▸ **TASK TO COMPLETE**
Use the entries below and reproduce exactly the lines from the one containing "Definition limpiar_todo (c" down to the one containing "(get ahora k c)", both of them included.

Collected data
Definition mas_hit_l1 (e : EstadisticasCache) : EstadisticasCache :=
  {| hits_l1 := hits_l1 e + 1; hits_l2 := hits_l2 e; hits_l3 := hits_l3 e;
     misses := misses e; evictions := evictions e;
     bytes_almacenados := bytes_almacenados e |}.

Definition mas_hit_l2 (e : EstadisticasCache) : EstadisticasCache :=
  {| hits_l1 := hits_l1 e; hits_l2 := hits_l2 e + 1; hits_l3 := hits_l3 e;
     misses := misses e; evictions := evictions e;
     bytes_almacenados := bytes_almacenados e |}.

Definition mas_miss (e : EstadisticasCache) : EstadisticasCache :=
  {| hits_l1 := hits_l1 e; hits_l2 := hits_l2 e; hits_l3 := hits_l3 e;
     misses := misses e + 1; evictions := evictions e;
     bytes_almacenados := bytes_almacenados e |}.

Definition mas_eviction (e : EstadisticasCache) : EstadisticasCache :=
  {| hits_l1 := hits_l1 e; hits_l2 := hits_l2 e; hits_l3 := hits_l3 e;
     misses := misses e; evictions := evictions e + 1;
     bytes_almacenados := bytes_almacenados e |}.

Definition mas_bytes (n : Z) (e : EstadisticasCache) : EstadisticasCache :=
  {| hits_l1 := hits_l1 e; hits_l2 := hits_l2 e; hits_l3 := hits_l3 e;
     misses := misses e; evictions := evictions e;
     bytes_almacenados := bytes_almacenados e + n |}.

(** The metadata record built by [put]; the Tier-2 branch then rewrites
    [comprimido], [tamano_bytes] and [nivel_cache]. *)
Definition metadata_de (k : string) (tamano : Z) (tipo : TipoDato) (ahora : Z)
    (nivel : NivelCache) (compr : bool) (suma : string)
    (tiempo prio : Z) : MetadataCache :=
  {| clave := k; tamano_bytes := tamano; tipo_dato := tipo;
     timestamp_creacion := ahora; timestamp_acceso := ahora;
     frecuencia_acceso := 1; nivel_cache := nivel; comprimido := compr;
     checksum := suma; tiempo_computacion := tiempo; prioridad := prio |}.

(** [put] returns [False] only when [pickle.dumps] raises: a Tier-2
    write that failed is not reported, and its size is counted. *)
Definition put (ahora : Z) (k : string) (valor : objeto) (tipo : TipoDato)
    (tiempo prio : Z) (c : t) : bool * t :=
  match pickle_dumps valor with
  | None => (false, c)
  | Some datos_serializados =>
      let tamano_original := len datos_serializados in
      let suma := sha256_hexdigest datos_serializados in
      if 10 * tamano_original <=? CacheL1Memoria.capacidad_bytes (cache_l1 c)
      then
        let metadata :=
          metadata_de k tamano_original tipo ahora L1_MEMORIA false suma tiempo prio in
        (true,
         con_estadisticas (mas_bytes tamano_original (estadisticas c))
           (con_l1 (CacheL1Memoria.put k valor metadata (cache_l1 c)) c))
      else
        let '(valor_a_guardar, metadata) :=
          if habilitar_compresion c
          then
            let datos_comprimidos :=
              CompresorInteligente.comprimir datos_serializados tipo in
            (PyBytes datos_comprimidos,
             metadata_de k (len datos_comprimidos) tipo ahora L2_DISCO true suma tiempo prio)
          else
            (valor,
             metadata_de k tamano_original tipo ahora L2_DISCO false suma tiempo prio) in
        (true,
         con_estadisticas (mas_bytes (tamano_bytes metadata) (estadisticas c))
           (con_l2 (CacheL2Disco.put k valor_a_guardar metadata (cache_l2 c)) c))
  end.

(** [get] returns the Python value; a miss is [None], which a stored
    [None] cannot be told from. When [pickle.loads] raises on the
    decompressed payload the handler counts a miss after the Tier-2 hit
    was counted and the index updated. *)
Definition get (ahora : Z) (k : string) (c : t) : objeto * t :=
  match CacheL1Memoria.get ahora k (cache_l1 c) with
  | (Some (valor, _), l1) =>
      (valor, con_estadisticas (mas_hit_l1 (estadisticas c)) (con_l1 l1 c))
  | (None, _) =>
      match CacheL2Disco.get ahora k (cache_l2 c) with
      | (Some (valor, metadata), l2) =>
          let c1 := con_estadisticas (mas_hit_l2 (estadisticas c)) (con_l2 l2 c) in
          let descomprimido :=
            match (if comprimido metadata then isinstance_bytes valor else None) with
            | Some b => pickle_loads (CompresorInteligente.descomprimir b)
            | None => Some valor
            end in
          match descomprimido with
          | Some valor' =>
              if (20 * tamano_bytes metadata <=? CacheL1Memoria.capacidad_bytes (cache_l1 c1))
                 && (3 <=? frecuencia_acceso metadata)
              then (valor', con_l1 (CacheL1Memoria.put k valor' metadata (cache_l1 c1)) c1)
              else (valor', c1)
          | None =>
              (PyNone, con_estadisticas (mas_miss (estadisticas c1)) c1)
          end
      | (None, _) =>
          (PyNone, con_estadisticas (mas_miss (estadisticas c)) c)
      end
  end.

(** One iteration of the loop of [_limpieza_automatica]. *)
Definition limpiar_uno (c : t) : t :=
  match CacheL1Memoria.datos (cache_l1 c) with
  | [] => c
  | _ :: _ =>
      con_estadisticas (mas_eviction (estadisticas c))
        (con_l1 (snd (CacheL1Memoria._evict_lru (cache_l1 c))) c)
  end.

Definition _limpieza_automatica (c : t) : t :=
  let elementos_a_limpiar := Nat.div (length (CacheL1Memoria.datos (cache_l1 c))) 4 in
  Nat.iter elementos_a_limpiar limpiar_uno c.

(** [limpiar_todo] unlinks the files of [ruta_cache.glob("*.cache")]: a
    file outside the directory stays. *)
Definition limpiar_todo (c : t) : t :=
  {| habilitar_compresion := habilitar_compresion c;
     auto_limpieza := auto_limpieza c;
     cache_l1 := CacheL1Memoria.clear (cache_l1 c);
     cache_l2 := {| CacheL2Disco.capacidad_bytes := CacheL2Disco.capacidad_bytes (cache_l2 c);
                    CacheL2Disco.metadatos := [];
                    CacheL2Disco.archivos :=
                      filter (fun archivo => en_directorio archivo.1 = false)
                             (CacheL2Disco.archivos (cache_l2 c)) |};
     estadisticas := EstadisticasCache_inicial |}.

Definition en_l1 (k : string) (c : t) : bool :=
  dict_in k (CacheL1Memoria.datos (cache_l1 c)).

Definition en_l2 (k : string) (c : t) : bool :=
  CacheL2Disco.residente k (cache_l2 c).

(** The operations a caller or the monitor thread can run on the cache. *)
Inductive operacion :=
  | OpPut (ahora : Z) (k : string) (valor : objeto) (tipo : TipoDato) (tiempo prio : Z)
  | OpGet (ahora : Z) (k : string)
  | OpLimpiezaAutomatica.

Definition aplicar (c : t) (op : operacion) : t :=
  match op with
  | OpPut ahora k v tipo tiempo prio => snd (put ahora k v tipo tiempo prio c)
  | OpGet ahora k => snd (get ahora k c)
  | OpLimpiezaAutomatica => _limpieza_automatica c
  end.

Definition aplicar_todas (ops : list operacion) (c : t) : t := fold_left aplicar ops c.

(** The keys a sequence of operations puts. *)
Definition claves_put (ops : list operacion) : list string :=
  flat_map (fun op => match op with OpPut _ k _ _ _ _ => [k] | _ => [] end) ops.

(** The size [put] records for a value, which is what it adds to
    [bytes_almacenados]: the serialised size of a value that goes to
    Tier-1, or to Tier-2 as it is; the compressed size of a value that
    goes to Tier-2 compressed; nothing when serialisation raises. *)
Definition tamano_registrado (c : t) (valor : objeto) (tipo : TipoDato) : Z :=
  match pickle_dumps valor with
  | None => 0
  | Some datos_serializados =>
      if 10 * len datos_serializados <=? CacheL1Memoria.capacidad_bytes (cache_l1 c)
      then len datos_serializados
      else if habilitar_compresion c
           then len (CompresorInteligente.comprimir datos_serializados tipo)
           else len datos_serializados
  end.

Definition bytes_de (c : t) (op : operacion) : Z :=
  match op with
  | OpPut _ _ valor tipo _ _ => tamano_registrado c valor tipo
  | _ => 0
  end.

(** Tier exclusivity: no key is resident in both tiers. *)
Definition exclusivo (c : t) : Prop :=
  forall k, ~ (en_l1 k c = true /\ en_l2 k c = true).
End Multinivel.
End CacheMultinivel.

(** ** Data model of [sistema_paralelizacion_ultraavanzado.py] *)

Inductive PrioridadTarea := BAJA | NORMAL | ALTA | CRITICA.

Inductive EstadoTarea :=
  PENDIENTE | EN_COLA | EN_PROCESO | COMPLETADA | FALLIDA | CANCELADA.

Inductive TipoWorker := CPU_INTENSIVO | IO_INTENSIVO | MEMORIA_INTENSIVO | GENERAL.

#[global] Instance PrioridadTarea_eq_dec : EqDecision PrioridadTarea.
Proof. solve_decision. Defined.

#[global] Instance EstadoTarea_eq_dec : EqDecision EstadoTarea.
Proof. solve_decision. Defined.


(** What [future.result(timeout=...)] yields for a work function: its
    return value, or the exception it raised ([TimeoutError] included). *)
Inductive desenlace :=
  | Retorna (o : objeto)
  | Lanza (mensaje : string).

Definition Callable : Type := list objeto -> list (string * objeto) -> desenlace.

(** [timeout] is a float number of seconds, carried in milliseconds.
    [resultado] is [Optional[Any]]: [None] is [PyNone]. *)
Module TareaParalelizacion.
Record t := {
  id : string;
  funcion : Callable;
  args : list objeto;
  kwargs : list (string * objeto);
  prioridad : PrioridadTarea;
  tipo_worker : TipoWorker;
  timeout : Z;
  retries : Z;
  dependencias : list string;
  metadata : list (string * objeto);
  timestamp_creacion : Z;
  timestamp_inicio : option Z;
  timestamp_finalizacion : option Z;
  estado : EstadoTarea;
  resultado : objeto;
  error : option string
}.

Definition con_estado (e : EstadoTarea) (x : t) : t :=
  {| id := id x; funcion := funcion x; args := args x; kwargs := kwargs x;
     prioridad := prioridad x; tipo_worker := tipo_worker x; timeout := timeout x;
     retries := retries x; dependencias := dependencias x; metadata := metadata x;
     timestamp_creacion := timestamp_creacion x;
     timestamp_inicio := timestamp_inicio x;
     timestamp_finalizacion := timestamp_finalizacion x;
     estado := e; resultado := resultado x; error := error x |}.

Definition con_inicio (ahora : Z) (x : t) : t :=
  {| id := id x; funcion := funcion x; args := args x; kwargs := kwargs x;
     prioridad := prioridad x; tipo_worker := tipo_worker x; timeout := timeout x;
     retries := retries x; dependencias := dependencias x; metadata := metadata x;
     timestamp_creacion := timestamp_creacion x;
     timestamp_inicio := Some ahora;
     timestamp_finalizacion := timestamp_finalizacion x;
     estado := estado x; resultado := resultado x; error := error x |}.

Definition con_finalizacion (ahora : Z) (x : t) : t :=
  {| id := id x; funcion := funcion x; args := args x; kwargs := kwargs x;
     prioridad := prioridad x; tipo_worker := tipo_worker x; timeout := timeout x;
     retries := retries x; dependencias := dependencias x; metadata := metadata x;
     timestamp_creacion := timestamp_creacion x;
     timestamp_inicio := timestamp_inicio x;
     timestamp_finalizacion := Some ahora;
     estado := estado x; resultado := resultado x; error := error x |}.

Definition con_resultado (o : objeto) (x : t) : t :=
  {| id := id x; funcion := funcion x; args := args x; kwargs := kwargs x;
     prioridad := prioridad x; tipo_worker := tipo_worker x; timeout := timeout x;
     retries := retries x; dependencias := dependencias x; metadata := metadata x;
     timestamp_creacion := timestamp_creacion x;
     timestamp_inicio := timestamp_inicio x;
     timestamp_finalizacion := timestamp_finalizacion x;
     estado := estado x; resultado := o; error := error x |}.

Definition con_error (e : string) (x : t) : t :=
  {| id := id x; funcion := funcion x; args := args x; kwargs := kwargs x;
     prioridad := prioridad x; tipo_worker := tipo_worker x; timeout := timeout x;
     retries := retries x; dependencias := dependencias x; metadata := metadata x;
     timestamp_creacion := timestamp_creacion x;
     timestamp_inicio := timestamp_inicio x;
     timestamp_finalizacion := timestamp_finalizacion x;
     estado := estado x; resultado := resultado x; error := Some e |}.
End TareaParalelizacion.

(** ** [queue.PriorityQueue]

    A priority queue of [(float, str)] tuples: [get] removes the smallest
    tuple in Python's lexicographic tuple order. The queue is kept as a
    list sorted in that order. *)

Module PriorityQueue.
Definition elemento : Type := Z * string.

Definition menor (a b : elemento) : bool :=
  (fst a <? fst b) || ((fst a =? fst b) && String.ltb (snd a) (snd b)).

Fixpoint put (x : elemento) (q : list elemento) : list elemento :=
  match q with
  | [] => [x]
  | y :: r => if menor x y then x :: y :: r else y :: put x r
  end.

Definition get (q : list elemento) : option (elemento * list elemento) :=
  match q with
  | [] => None
  | x :: r => Some (x, r)
  end.

Definition empty (q : list elemento) : bool :=
  match q with [] => true | _ => false end.
End PriorityQueue.

(** ** [QueueInteligente]

    [tareas] maps a task id to the task object; the objects are shared
    with the scheduler, so mutating a task is updating this map. *)

Module QueueInteligente.

Record colas := {
  cola_baja : list PriorityQueue.elemento;
  cola_normal : list PriorityQueue.elemento;
  cola_alta : list PriorityQueue.elemento;
  cola_critica : list PriorityQueue.elemento
}.

Definition cola_de (p : PrioridadTarea) (cs : colas) : list PriorityQueue.elemento :=
  match p with
  | BAJA => cola_baja cs
  | NORMAL => cola_normal cs
  | ALTA => cola_alta cs
  | CRITICA => cola_critica cs
  end.

Definition con_cola (p : PrioridadTarea) (q : list PriorityQueue.elemento) (cs : colas)
  : colas :=
  match p with
  | BAJA => {| cola_baja := q; cola_normal := cola_normal cs;
               cola_alta := cola_alta cs; cola_critica := cola_critica cs |}
  | NORMAL => {| cola_baja := cola_baja cs; cola_normal := q;
                 cola_alta := cola_alta cs; cola_critica := cola_critica cs |}
  | ALTA => {| cola_baja := cola_baja cs; cola_normal := cola_normal cs;
               cola_alta := q; cola_critica := cola_critica cs |}
  | CRITICA => {| cola_baja := cola_baja cs; cola_normal := cola_normal cs;
                  cola_alta := cola_alta cs; cola_critica := q |}
  end.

▸ **ANSWER BELOW**
Definition limpiar_todo (c : t) : t :=
  {| habilitar_compresion := habilitar_compresion c;
     auto_limpieza := auto_limpieza c;
     cache_l1 := CacheL1Memoria.clear (cache_l1 c);
     cache_l2 := {| CacheL2Disco.capacidad_bytes := CacheL2Disco.capacidad_bytes (cache_l2 c);
                    CacheL2Disco.metadatos := [];
                    CacheL2Disco.archivos :=
                      filter (fun archivo => en_directorio archivo.1 = false)
                             (CacheL2Disco.archivos (cache_l2 c)) |};
     estadisticas := EstadisticasCache_inicial |}.

Definition en_l1 (k : string) (c : t) : bool :=
  dict_in k (CacheL1Memoria.datos (cache_l1 c)).

Definition en_l2 (k : string) (c : t) : bool :=
  CacheL2Disco.residente k (cache_l2 c).

(** The operations a caller or the monitor thread can run on the cache. *)
Inductive operacion :=
  | OpPut (ahora : Z) (k : string) (valor : objeto) (tipo : TipoDato) (tiempo prio : Z)
  | OpGet (ahora : Z) (k : string)
  | OpLimpiezaAutomatica.

Definition aplicar (c : t) (op : operacion) : t :=
  match op with
  | OpPut ahora k v tipo tiempo prio => snd (put ahora k v tipo tiempo prio c)
  | OpGet ahora k => snd (get ahora k c)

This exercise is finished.